De las entrañas de la provincia de Buenos Aires, también, emergen las raíces y las hojas de chala de la obra de Silvana Lacarra. Bueno, una parte de su obra, expuesta en tándem con la de Porter. Porque estas texturas telúricas, abstractas pero innegablemente folk, van acompañadas –en algunos casos literalmente- por las fórmicas de colores tremendos domadas en formas curiosas, que caracterizan la producción de ésta artista. Solos y Dúos, se llama su parte de la muestra, y los dúos refieren justamente a este curioso (y alucinante) apareamiento de lo industrial-artificial con lo orgánico-natural. Pero todo se funde espectacularmente, aunque es cierto que al principio desconcierta un poco. Pero qué mejor que quedar perplejo, cuando de arte se trata y cuando, como en este caso, hay solidez y vuelo poético de base. Deslumbrantes y pulidísimos planos de fórmica turquesa, azul intenso o celeste, juegan en su fresco optimismo nacido en el Estado Bienestar, con la elocuencia y la serena sabiduría de lo salido de la tierra, de lo ancestral. En ambos, no obstante, está la mano del hombre, su trabajo. Y acto seguido la cultura, madre de todos los haceres. La materia, sus formas, su belleza, sus colores, son el tema de Lacarra. Y poetizar con las sustancias, exprimirles sus secretos, sonsacarles posibilidades y lecturas.
Aquí, el “dúo” con Porter resulta extraño. Forzado. Como el diálogo entre un coreano y un griego hablando sus lenguas natales. Pero el hermoso texto curatorial de Graciela Speranza salva el bache. No. Mucho más que eso. Lo llena triunfalmente. Le da sentido a todo, real o imaginario, qué más da. Si somos bichos que convivimos, desde que nacimos, con el concepto de la relatividad, esa reina del arte contemporáneo.
Flashero y contemporáneo.
(1) Se les llamó “ángeles del fango”, a un numerosísimo grupo de chicos y chicas voluntarios que, en 1966, en una monumental crecida del río Arno que inundó la ciudad de Florencia, Italia, corrieron a rescatar del barro libros, cuadros y otras obras de gran valor histórico y simbólico, salvándolos de la destrucción.

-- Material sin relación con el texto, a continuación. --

(** * The IndexTTS worker (src/tts_server.py): request loop, synthesis
      adapter, warm-up and temporary workspace

    A shallow embedding of [IndexTtsServer.process_text],
    [IndexTtsServer.warm_up_models] and [IndexTtsServer.run], together with
    the operating-system and socket primitives they call, and the properties
    of the request/response lifecycle that follow from the code.

    The Python code is effectful: it reads and writes the file system, sends
    on a socket, prints, raises and catches exceptions, and keeps the local
    variable [message] across iterations of [while True].  The embedding
    threads all of this explicitly through one small monad: a computation
    takes a [State] (file system and the binding of [message]) and returns
    the events it produced, the state it left, and either a value or the
    exception that escaped.

    What the program cannot decide itself is supplied per call by an oracle:
    what [recv_multipart] delivers, which name [mkdtemp] or
    [NamedTemporaryFile] picks, and what the model does when [infer_fast] is
    called.  The other primitives are functions of the file system.

    Taken for granted: [print] and [send_multipart] do not raise; the
    [torch.inference_mode] and [torch.amp.autocast] contexts and
    [time.perf_counter] have no effect the server can see; every exception
    is an [Exception] (no [KeyboardInterrupt]); the model touches no path
    but its output path.  The loop itself never ends; [run] is its
    behaviour along a finite list of moves of the environment.

    The start of the process ([IndexTtsServer.__init__] and [main]) is
    embedded after the server, as [init] and [process], with the UTF-8
    encoding that is the inverse of the decoding of the payload. *)

From Stdlib Require Import Strings.Byte NArith String List.
From stdpp Require Import base option list strings gmap fin_maps.

Local Open Scope string_scope.

(* ===================================================================== *)
(** ** Data *)
(* ===================================================================== *)

(** Python [bytes]. *)
Abbreviation bytes := (list byte).

(** Python [str] holding text: the sequence of its code points. *)
Abbreviation str := (list N).

(** A path in normal form: the components below the root, so that
    [os.path.join d "response.wav"] is [d ++ ["response.wav"]] and
    [os.path.dirname p] is [removelast p].  The root is [[]]. *)
Abbreviation path := (list string).

Definition join (d : path) (name : string) : path := d ++ [name].
Definition dirname (p : path) : path := removelast p.

(** The exceptions that occur.  All of them are subclasses of Python's
    [Exception], so an [except Exception] clause catches every one. *)
Inductive exn :=
| IndexError                      (* list index out of range *)
| UnboundLocalError               (* local variable read before assignment *)
| UnicodeDecodeError              (* bytes.decode('utf-8') on malformed input *)
| FileNotFoundError (p : path)
| FileExistsError (p : path)
| NotADirectoryError (p : path)
| IsADirectoryError (p : path)
| DirectoryNotEmpty (p : path)    (* OSError ENOTEMPTY from rmdir *)
| OSError (msg : string)          (* any other failure of an OS call *)
| ZMQError (msg : string)         (* failure of a socket call *)
| ModelError (msg : string).      (* raised by the model *)

(** [str(e)], as far as the code's messages depend on it. *)
Definition exn_str (e : exn) : string :=
  match e with
  | IndexError => "list index out of range"
  | UnboundLocalError =>
      "cannot access local variable 'message' where it is not associated with a value"
  | UnicodeDecodeError => "'utf-8' codec can't decode bytes"
  | FileNotFoundError _ => "[Errno 2] No such file or directory"
  | FileExistsError _ => "[Errno 17] File exists"
  | NotADirectoryError _ => "[Errno 20] Not a directory"
  | IsADirectoryError _ => "[Errno 21] Is a directory"
  | DirectoryNotEmpty _ => "[Errno 39] Directory not empty"
  | OSError m => m
  | ZMQError m => m
  | ModelError m => m
  end.

(** *** The file system *)

Inductive node := File (content : bytes) | Dir.

Abbreviation FS := (gmap path node).

(** [os.path.exists]; the root always exists. *)
Definition path_exists (fs : FS) (p : path) : bool :=
  match p with
  | [] => true
  | _ => match fs !! p with Some _ => true | None => false end
  end.

(** [os.path.isdir]. *)
Definition is_dir (fs : FS) (p : path) : bool :=
  match p with
  | [] => true
  | _ => match fs !! p with Some Dir => true | _ => false end
  end.

(** The bytes of the regular file at [p], if there is one. *)
Definition file_content (fs : FS) (p : path) : option bytes :=
  match fs !! p with Some (File b) => Some b | _ => None end.

(** [k] lies directly inside directory [d]. *)
Definition child_of (d : path) (k : path) : Prop := k ≠ [] ∧ dirname k = d.

#[global] Instance child_of_dec d k : Decision (child_of d k).
Proof. unfold child_of. apply _. Defined.

(** A directory is empty when no entry of the file system lies directly
    inside it. *)
Definition dir_empty (fs : FS) (d : path) : bool :=
  bool_decide (map_Forall (λ k _, ¬ child_of d k) fs).

(** Every entry lies inside a directory that exists. *)
Definition fs_wf (fs : FS) : Prop :=
  map_Forall (λ k _, k ≠ [] ∧ is_dir fs (dirname k) = true) fs.

#[global] Instance fs_wf_dec (f : FS) : Decision (fs_wf f).
Proof. unfold fs_wf. apply _. Defined.

(** *** Events *)

(** The places where the code prints. *)
Inductive LogLine :=
| LogReady                               (* "IndexTTS server is ready to receive a message ..." *)
| LogStatus (status_msg : string)        (* "Status:" status_msg *)
| LogCleanupWarning (e : exn)            (* "Warning: Failed to clean up temp files: ..." *)
| LogRequestError (e : exn)              (* "Error processing request: ..." *)
| LogSynthesisInput (text : str) (output_file : path)
| LogUsingVoice (voice_file : path)      (* "Using voice file:" *)
| LogUsingDefaultVoice (voice_file : path) (* "Using default voice file:" *)
| LogInferenceCompleted                  (* "IndexTTS inference completed in ..." *)
| LogAudioNotCreated                     (* "Audio file was not created!" *)
| LogAudioCreated (file_size : nat)      (* "Audio file created successfully. Size: ..." *)
| LogSynthesisException (e : exn)        (* "Exception during IndexTTS processing: ..." *)
| LogWarmupStart                         (* "Warming up IndexTTS model..." *)
| LogWarmupDone                          (* "IndexTTS model warmed up successfully!" *)
| LogWarmupSkipped                       (* "Skipping warmup - no default voice file available" *)
| LogWarmupFailed (e : exn).             (* "Warning: Failed to warm up models: ..." *)

(** What the process does to the outside world. *)
Inductive Event :=
| ESend (frames : list bytes)            (* socket.send_multipart(frames) *)
| EInfer (audio_prompt : path) (text : str) (output_path : path)
                                         (* tts.infer_fast(audio_prompt=, text=, output_path=) *)
| EPrint (l : LogLine).
(** * invoice-agent: the chat-to-tool-call loop of [main.py]

    A shallow embedding of [src/main.py]: the three action handlers
    ([create_customer], [create_invoice], [list_invoices]), the agent turn
    ([run_quotation_agent], [process_chat_message]), the connection manager,
    the WebSocket endpoint and the two HTTP routes; and of the two payloads
    that [src/frontend.py] sends.

    - Python text is a [string], its UTF-8 bytes.  The methods of [str] that go by the
      tables of Unicode ([lower], [upper], [strip]) are functions of the
      record [Library], as are [json.loads], [float] on text and the wording
      of the exceptions: the theorems hold for every library.
    - Floats are binary64 numbers by their exact value; [int / 100] and the
      [.2f] format round as Python does (to nearest, ties to even).
    - The remote collaborators (the payments provider, the language model,
      the clock and the uuid source) are the fields of a record [Remote]:
      each call takes the state of the outside world and returns the new one
      together with either a value or the exception it raised.
    - Exceptions are the instances of Python's [Exception]; a computation of
      the program is a function from the state of the process to the new
      state and either a value or the exception raised.
    - A connection is the list of the text frames its client sends and the
      message that ends the loop, a disconnect or a binary frame; sending on
      a connection does not fail.  [websocket_endpoint] is the endpoint as
      it is written, serving its connection from end to end; [run] is the
      server under the event loop, where the turns of all the connections
      and the requests are served in the order in which they come. *)

From Stdlib Require Import ZArith String Ascii List Bool Lia DecimalString.
From stdpp Require Import base option list gmap strings.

Las muestras “Días sin episodios” y “Recámara mental”, pueden verse hasta el 11 de noviembre, en Ruth Benzacar galería de arte, Florida 1000, CABA, de lunes a viernes de 11.30 a 20.00 hs.
Las muestras “Brumas” y “Solos y Dúos”, pueden verse hasta el 22 de octubre en Zavaleta Lab Arte Contemporáneo, Venezuela 571, CABA, de lunes a viernes de 11 a 20 hs. y los sábados de 11 a 14 hs.